Saúde

Risco de complicações é pequeno

Sabrina Magalhães
| Tempo de leitura: 2 min

Os cirurgiões Sebastião Benetti e José Ribas Milanez de Campos afirmam que o risco de haver complicações nesta cirurgia é mínimo. Por um lado, as incisões são reduzidas, o que diminui a possibilidade de infecções e inflamação de pontos. Por outro, a técnica foi aprimorada e é realizada com boa visibilidade e segurança.

“Tanto que nenhum cirurgião opera pacientes obesos, com mais de 10% acima do peso. Nossa visualização dos gânglios é indireta, nós enxergamos através da pleura, uma membrana transparente. Na pessoa acima do peso, a gordura, que é amarela, recobre esta membrana e impede a visualização”, destaca Benetti.

Ribas acrescenta que, nestes casos, o profissional recomenda que o paciente perca peso primeiro. “A obesidade também é uma causa de transpiração excessiva.
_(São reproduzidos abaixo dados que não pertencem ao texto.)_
(** ** The queries *)

(** The candidates a query returns are those it was given and those it
    found, sorted and freed of equal neighbours as one list; what it found
    does not depend on what it was given, and every found candidate is
    accounted for by two items of the buckets it joins. *)
Lemma query_spec (k : QueryKind) (g : HashGrid) (m : Mesh)
  (candidates : list (CandidateOf k)) (g' : HashGrid)
  (r : list (CandidateOf k)) :
  query k g m candidates = Some (g', r) ->
  exists found,
    r = unique_erase cand_eqb (parallel_sort cand_ltb (candidates ++ found))
    /\ (forall candidates',
          query k g m candidates'
          = Some (g', unique_erase cand_eqb
                        (parallel_sort cand_ltb (candidates' ++ found))))
    /\ Forall (accounted_for (is_endpoint k m) (is_same_group k m)
                             (bucket0 k g) (bucket1 k g)) found.
Proof.
  destruct k; cbn [query CandidateOf bucket0 bucket1 is_endpoint is_same_group
                   CandidateOf_type];
    unfold getVertexEdgePairs, getEdgeEdgePairs, getEdgeFacePairs,
      getFaceVertexPairs;
    intros Hrun; bind_inv Hrun as p Hp.
  - destruct p as [[s0 s1] c]. injection Hrun as <- <-.
    destruct (getPairs_spec _ _ _ _ _ _ _ _ Hp) as (e & -> & He & Hj).
    exists e. repeat split; [|exact Hj]. intros c'. now rewrite He.
  - destruct p as [s0 c]. injection Hrun as <- <-.
    destruct (getPairs_self_spec _ _ _ _ _ _ Hp) as (e & -> & He & Hj).
    exists e. repeat split; [|exact Hj]. intros c'. now rewrite He.
  - destruct p as [[s0 s1] c]. injection Hrun as <- <-.
    destruct (getPairs_spec _ _ _ _ _ _ _ _ Hp) as (e & -> & He & Hj).
    exists e. repeat split; [|exact Hj]. intros c'. now rewrite He.
  - destruct p as [[s0 s1] c]. injection Hrun as <- <-.
    destruct (getPairs_spec _ _ _ _ _ _ _ _ Hp) as (e & -> & He & Hj).
    exists e. repeat split; [|exact Hj]. intros c'. now rewrite He.
Qed.

(** A query returns when all boxes of the buckets it joins have one
    dimension. *)
Lemma query_returns (k : QueryKind) (g : HashGrid) (m : Mesh) (d : nat)
  (candidates : list (CandidateOf k)) :
  dimension_is d (bucket0 k g) -> dimension_is d (bucket1 k g) ->
  exists g' r, query k g m candidates = Some (g', r).
Proof.
  destruct k; cbn [query CandidateOf bucket0 bucket1]; intros H0 H1;
    unfold getVertexEdgePairs, getEdgeEdgePairs, getEdgeFacePairs,
      getFaceVertexPairs.
  - edestruct (getPairs_total (T := EdgeVertexCandidate)) as [[[s0 s1] c] ->];
      [exact H0 | exact H1 | cbn; eauto].
  - edestruct (getPairs_self_total (T := EdgeEdgeCandidate)) as [[s0 c] ->];
      [exact H0 | cbn; eauto].
  - edestruct (getPairs_total (T := EdgeFaceCandidate)) as [[[s0 s1] c] ->];
      [exact H0 | exact H1 | cbn; eauto].
  - edestruct (getPairs_total (T := FaceVertexCandidate)) as [[[s0 s1] c] ->];
      [exact H0 | exact H1 | cbn; eauto].
Qed.

Lemma query_found_In (k : QueryKind) (g : HashGrid) (m : Mesh)
  (g' : HashGrid) (r : list (CandidateOf k)) (c : CandidateOf k) :
  query k g m [] = Some (g', r) -> In c r ->
  accounted_for (is_endpoint k m) (is_same_group k m)
                (bucket0 k g) (bucket1 k g) c.
Proof.
  intros Hq Hin. destruct (query_spec _ _ _ _ _ _ Hq) as (found & -> & _ & Hj).
  apply (unique_erase_In cand_eqb) in Hin.
  apply (proj1 (parallel_sort_In cand_ltb _ _)) in Hin. cbn [app] in Hin.
  rewrite Forall_forall in Hj. now apply Hj.
Qed.

(** C2.  Filter soundness: after a query on an empty output list, no
    returned pair is an adjacent pair under [is_endpoint], and none is a
    same-group pair under [is_same_group] (the closure that is constantly
    false when [group_ids] is empty). *)
Theorem query_filters_sound (k : QueryKind) (g : HashGrid) (m : Mesh)
  (g' : HashGrid) (r : list (CandidateOf k)) :
  query k g m [] = Some (g', r) ->
  forall c, In c r ->
    is_endpoint k m (index0 c) (index1 c) = false
    /\ is_same_group k m (index0 c) (index1 c) = false.
Proof.
  intros Hq c Hin.
  destruct (query_found_In _ _ _ _ _ _ Hq Hin)
    as (item0 & item1 & _ & _ & _ & He & Hg & _ & ->).
  now rewrite index0_emplace, index1_emplace.
Qed.

Lemma query_filters_sound_witness :
  is_endpoint VertexEdge right_cell_mesh 0 1 = false
  /\ is_same_group VertexEdge right_cell_mesh 0 1 = false.
Proof.
  eapply (query_filters_sound VertexEdge grid_at_rest right_cell_mesh _ _)
    with (c := mkEdgeVertexCandidate 0 1).
  - reflexivity.
  - left. reflexivity.
Defined.

(** C3.  Overlap soundness: after a query on an empty output list, every
    returned pair is the pair of ids of two items of the joined buckets
    whose boxes, as carried in the items, pass [are_overlapping]. *)
Theorem query_overlap_sound (k : QueryKind) (g : HashGrid) (m : Mesh)
  (g' : HashGrid) (r : list (CandidateOf k)) :
  query k g m [] = Some (g', r) ->
  forall c, In c r ->
    exists item0 item1,
      In item0 (bucket0 k g) /\ In item1 (bucket1 k g) /\
      id item0 = index0 c /\ id item1 = index1 c /\
      are_overlapping (aabb item0) (aabb item1) = Some true.
Proof.
  intros Hq c Hin.
  destruct (query_found_In _ _ _ _ _ _ Hq Hin)
    as (item0 & item1 & H0 & H1 & _ & _ & _ & Ho & ->).
  exists item0, item1. rewrite index0_emplace, index1_emplace. auto.
Qed.

Lemma query_overlap_sound_witness :
  exists item0 item1,
    In item0 (m_edgeItems grid_at_rest) /\
    In item1 (m_vertexItems grid_at_rest) /\
    id item0 = 0 /\ id item1 = 1 /\
    are_overlapping (aabb item0) (aabb item1) = Some true.
Proof.
  eapply (query_overlap_sound VertexEdge grid_at_rest right_cell_mesh _ _)
    with (c := mkEdgeVertexCandidate 0 1).
  - reflexivity.
  - left. reflexivity.
Defined.

(** C4.  On return of a query the candidate list, whatever it held before
    the call, is strictly increasing in the order of the candidate type:
    it is sorted and no two of its entries are equal.  The query does
    return when the boxes of the buckets have one dimension. *)
Theorem query_sorted_unique (k : QueryKind) (g : HashGrid) (m : Mesh)
  (candidates : list (CandidateOf k)) :
  (forall d, dimension_is d (bucket0 k g) -> dimension_is d (bucket1 k g) ->
     exists g' r, query k g m candidates = Some (g', r))
  /\
  (forall g' r, query k g m candidates = Some (g', r) ->
     StronglySorted (before cand_ltb) r
     /\ NoDup r
     /\ ForallOrdPairs (fun a b => cand_eqb a b = false) r).
Proof.
  split.
  - intros d. apply query_returns.
  - intros g' r Hq.
    destruct (query_spec _ _ _ _ _ _ Hq) as (found & -> & _ & _).
    pose proof (CandidateOf_laws k) as L.
    assert (Hs : StronglySorted (before cand_ltb)
                   (unique_erase cand_eqb
                      (parallel_sort cand_ltb (candidates ++ found)))).
    { apply sort_unique_increasing.
      - apply cand_ltb_irrefl.
      - apply cand_ltb_trans.
      - apply cand_ltb_cotrans.
      - apply cand_eqb_equiv. }
    split; [exact Hs|]. split.
    + eapply increasing_NoDup; [apply cand_ltb_irrefl | exact Hs].
    + eapply increasing_no_equal_entries; [apply cand_eqb_equiv | exact Hs].
Qed.

Lemma query_sorted_unique_witness :
  exists g' r,
    query VertexEdge grid_at_rest right_cell_mesh
          (unsorted_candidates VertexEdge) = Some (g', r)
    /\ StronglySorted (before cand_ltb) r /\ NoDup r.
Proof.
  destruct (query_sorted_unique VertexEdge grid_at_rest right_cell_mesh
              (unsorted_candidates VertexEdge)) as [Hret Hsorted].
  destruct (Hret 2%nat) as (g' & r & Hq).
  - vm_compute. repeat constructor.
  - vm_compute. repeat constructor.
  - exists g', r. split; [exact Hq|].
    destruct (Hsorted g' r Hq) as (Hs & Hn & _). split; assumption.
Defined.

(** C9.  A query sorts and de-duplicates the whole output vector: the
    returned list is the list given, followed by what the query found,
    sorted and freed of equal neighbours as one list, where what the query
    found is what it returns on an empty list before that final step.  The
    call is therefore no pure append: on the list
    [(1,1), (0,0), (1,1)] and empty buckets it returns the shorter list
    [(0,0), (1,1)]. *)
Theorem query_sorts_whole_vector (k : QueryKind) :
  (forall g m candidates g' r,
     query k g m candidates = Some (g', r) ->
     exists found,
       query k g m []
       = Some (g', unique_erase cand_eqb (parallel_sort cand_ltb found))
       /\ r = unique_erase cand_eqb
                (parallel_sort cand_ltb (candidates ++ found)))
  /\
  (exists g m g' r,
     unsorted_candidates k <> []
     /\ query k g m (unsorted_candidates k) = Some (g', r)
     /\ r = [emplace 0 0; emplace 1 1]
     /\ (length r < length (unsorted_candidates k))%nat
     /\ forall suffix, r <> unsorted_candidates k ++ suffix).
Proof.
  split.
  - intros g m candidates g' r Hq.
    destruct (query_spec _ _ _ _ _ _ Hq) as (found & -> & Hall & _).
    exists found. split; [apply (Hall [])|reflexivity].
  - exists empty_grid, (mkMesh [] [] []), empty_grid.
    exists [emplace 0 0; emplace 1 1].
    destruct k; (split; [discriminate|]); (split; [reflexivity|]);
      (split; [reflexivity|]); (split; [cbn; lia|]);
      intros suffix; cbn; discriminate.
Qed.

Lemma query_sorts_whole_vector_witness :
  exists found,
    query VertexEdge grid_at_rest right_cell_mesh []
    = Some (set_vertexItems
              (set_edgeItems grid_at_rest
                 (parallel_sort HashItem_ltb (m_edgeItems grid_at_rest)))
              (parallel_sort HashItem_ltb (m_vertexItems grid_at_rest)),
            unique_erase cand_eqb (parallel_sort cand_ltb found))
    /\ [mkEdgeVertexCandidate 0 0; mkEdgeVertexCandidate 0 1;
        mkEdgeVertexCandidate 1 1]
       = unique_erase cand_eqb
           (parallel_sort cand_ltb
              (unsorted_candidates VertexEdge ++ found)).
Proof.
  destruct (query_sorts_whole_vector VertexEdge) as [Hall _].
  apply (Hall grid_at_rest right_cell_mesh (unsorted_candidates VertexEdge)).
  vm_compute. reflexivity.
Defined.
Se ele perder peso e continuar suando, aí sim podemos encaminhá-lo para a simpatectomia”, salienta.

Os especialistas observam que eventuais sangramentos são sanados com drenos. O risco de alterações oculares não existe, pois o bisturi passa longe dos nervos ópticos (o gânglio T1 permanece ileso). As únicas estruturas próximas são veias e artérias, que poderiam resultar em hemorragias se fossem perfuradas.

Neste sentido, os especialistas lembram que as minicâmeras garantem uma boa visibilidade e permitem a localização precisa de cada estrutura.

Pós-operatório

Quando acordam da anestesia, os pacientes costumam sentir dor nas costas, no peito e uma certa dificuldade para respirar fundo e tossir. Os médicos explicam que isso ocorre porque os pulmões foram “mexidos”. Pessoas que passaram pela operação garantiram à reportagem que a dor é suportável e passa em aproximadamente duas semanas.
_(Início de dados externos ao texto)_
(** * Loan portfolio ETL: transformation and validated load

    A shallow embedding of the cleaning stage ([src/etl/transform.py]),
    of the batched SQLite loader ([src/etl/load_sqlite.py]), of the loader
    the pipeline calls ([src/etl/load_ultra_simple.py]) and of the column
    selection of [src/etl/pipeline.py], followed by the properties proved
    about them.

    Conventions of the embedding.
    - A pandas column is a [Series]: its dtype is the constructor, its
      cells an [option] list where [None] is the missing value (NaN, NaT).
    - Numbers are exact rationals ([Q]); a float NaN is the missing value.
    - Text is a byte string; case mapping and whitespace are ASCII.
    - Python exceptions are the [Raise] results of type [result].
    - What pandas, the date parser and the square root compute is taken
      as parameters of the sections that need them. *)

From Stdlib Require Import String Ascii List ZArith QArith Lia Bool Arith.
From Stdlib Require OrderedTypeEx.
Import ListNotations.
Open Scope string_scope.
Open Scope Z_scope.
Open Scope list_scope.

(* ================================================================== *)
(** * Part I. Definitions *)
(* ================================================================== *)

(** ** Exceptions and results *)

Inductive exn : Type :=
| UnboundLocalError (var : string)
| KeyError (key : string)
| TypeError
| ZeroDivisionError
| SqliteError
| AttributeError.

Inductive result (A : Type) : Type :=
| Ok (a : A)
| Raise (e : exn).

Arguments Ok {A} a.
Arguments Raise {A} e.

Definition bind {A B : Type} (r : result A) (k : A -> result B) : result B :=
  match r with
  | Ok a => k a
  | Raise e => Raise e
  end.

Notation "x <- r ;; k" := (bind r (fun x => k))
  (at level 61, r at next level, right associativity).

(** ** Text *)

Definition is_upper (c : ascii) : bool :=
  let n := nat_of_ascii c in (65 <=? n)%nat && (n <=? 90)%nat.

Definition is_lower (c : ascii) : bool :=
  let n := nat_of_ascii c in (97 <=? n)%nat && (n <=? 122)%nat.

Definition is_digit (c : ascii) : bool :=
  let n := nat_of_ascii c in (48 <=? n)%nat && (n <=? 57)%nat.

(** [str.isspace] on one-byte characters: tab to carriage return, the
    four separators 28..31 and the blank. *)
Definition is_space (c : ascii) : bool :=
  let n := nat_of_ascii c in
  ((9 <=? n)%nat && (n <=? 13)%nat) || ((28 <=? n)%nat && (n <=? 32)%nat).

(** The class [\w] of [re]: letters, digits and the underscore; a byte of
    a multi-byte character counts as a letter. *)
Definition is_word (c : ascii) : bool :=
  let n := nat_of_ascii c in
  is_upper c || is_lower c || is_digit c || (n =? 95)%nat || (128 <=? n)%nat.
“Outra complicação que a pessoa pode apresentar é a sudorese compensatória. Como o organismo estava acostumado a suar bastante, se você fecha uma porta, ele acaba abrindo outras, ou seja, a pessoa pode começar a transpirar em outras partes do corpo”, adverte Benetti.
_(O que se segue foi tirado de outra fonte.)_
Definition perform (d : db) (uid : uuid) (a : page_action) : db :=
  match a with
  | DoSubmitCode e code lang new_id =>
      fst (submitCode d (Some uid) e code lang new_id)
  | DoSubmitEvaluation sel marks feedback new_id =>
      fst (submitEvaluation d (Some uid) sel marks feedback new_id)
  | DoEnroll year department selected gen =>
      fst (SubjectEnrollment_handleSubmit d (Some uid) year department
             selected gen)
  | DoBulkEnroll mode csv students subject gen =>
      fst (handleBulkEnroll d uid mode csv students subject gen)
  | DoAssign f s new_id => fst (handleAssign d uid f s new_id)
  | DoRemoveAssignment id => handleRemove d uid id
  | DoDeleteSubject id => handleDelete d uid id
  end.

End BulkEnroll.

(** *** The student's progress page *)

Record SubjectWithProgress : Type := mk_progress {
  sp_id : uuid;
  sp_name : string;
  sp_code : option string;
  sp_department : option string;
  totalExperiments : nat;
  submitted : nat;
  evaluated : nat
}.

(** [fetchData] of the progress page: what [setSubjects] receives (the
    state stays empty when there is no user or no enrollment). *)
Definition MySubjects_fetchData (d : db) (user : option uuid)
  : list SubjectWithProgress :=
  match user with
  | None => []
  | Some u =>
      let enrollments :=
        select_student_subjects d u
          (fun ss => Nat.eqb (ss_student_id ss) u) in
      match enrollments with
      | [] => []
      | _ =>
          let subjectIds := map ss_subject_id enrollments in
          let subjectsData :=
            select_subjects d u (fun s => mem (sj_id s) subjectIds) in
          let experiments_ :=
            select_experiments d u
              (fun e => mem (ex_subject_id e) subjectIds) in
          let submissions :=
            select_submissions d u
              (fun es => Nat.eqb (es_student_id es) u) in
          map (fun s =>
                 let subExps :=
                   filter (fun e => Nat.eqb (ex_subject_id e) (sj_id s))
                          experiments_ in
                 let subExpIds := map ex_id subExps in
                 let relevantSubs :=
                   filter (fun sub => mem (es_experiment_id sub) subExpIds)
                          submissions in
                 mk_progress (sj_id s) (sj_name s) (sj_code s)
                   (sj_department s)
                   (List.length subExps)
                   (List.length
                      (filter (fun sub => String.eqb (es_status sub)
                                                     "submitted")
                              relevantSubs))
                   (List.length
                      (filter (fun sub => String.eqb (es_status sub)
                                                     "evaluated")
                              relevantSubs)))
              subjectsData
      end
  end.

(** [subjects.reduce((a, s) => a + s.totalExperiments, 0)] and
    [subjects.reduce((a, s) => a + s.submitted + s.evaluated, 0)] *)
Definition totalExps (subjects_ : list SubjectWithProgress) : nat :=
  fold_left (fun a s => a + totalExperiments s) subjects_ 0.

Definition totalDone (subjects_ : list SubjectWithProgress) : nat :=
  fold_left (fun a s => a + submitted s + evaluated s) subjects_ 0.

End Pages.

Export Pages.

(* ===================================================================== *)
(** * Properties *)
(* ===================================================================== *)

(** ** Lists and booleans *)

Lemma existsb_filter {A : Type} (f g : A -> bool) (l : list A) :
  existsb f (filter g l) = existsb (fun x => g x && f x) l.
Proof.
  induction l as [|a l IH]; simpl; [reflexivity|].
  destruct (g a); simpl; rewrite IH; reflexivity.
Qed.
“Até porque, a transpiração existe para regular a temperatura e, quando esquenta, o suor tem que sair por algum lugar”, completa Ribas.

Eles informam que este efeito aparece em aproximadamente 60% dos pacientes operados. Pode surgir nos primeiros três meses após a cirurgia e tende a diminuir em seis meses.

Indagadas sobre este efeito colateral, as pacientes ouvidas pela reportagem foram unânimes em dizer que a sudorese compensatória não representa incômodo nenhum em comparação com a hiperidrose de mãos, axilas, face e pés. Na maioria das vezes, ela só aparece em dias realmente quentes e o suor é considerado em quantidade normal.

“Antes da cirurgia, podia estar frio ou calor que minhas mãos estavam molhadas e frias. Agora transpiro um pouco nas costas, mas só quando está muito calor. O importante é que agora minhas mãos não pingam mais”, comenta Giovanna Zolezzi, 24 anos.

“No dia seguinte da cirurgia, o médico pegou a minha mão e passou no meu rosto, eu não acreditava que minhas mãos estavam quentes e secas. Isso é o que importa”, completa Patrícia Nogueira Rosa, 17 anos.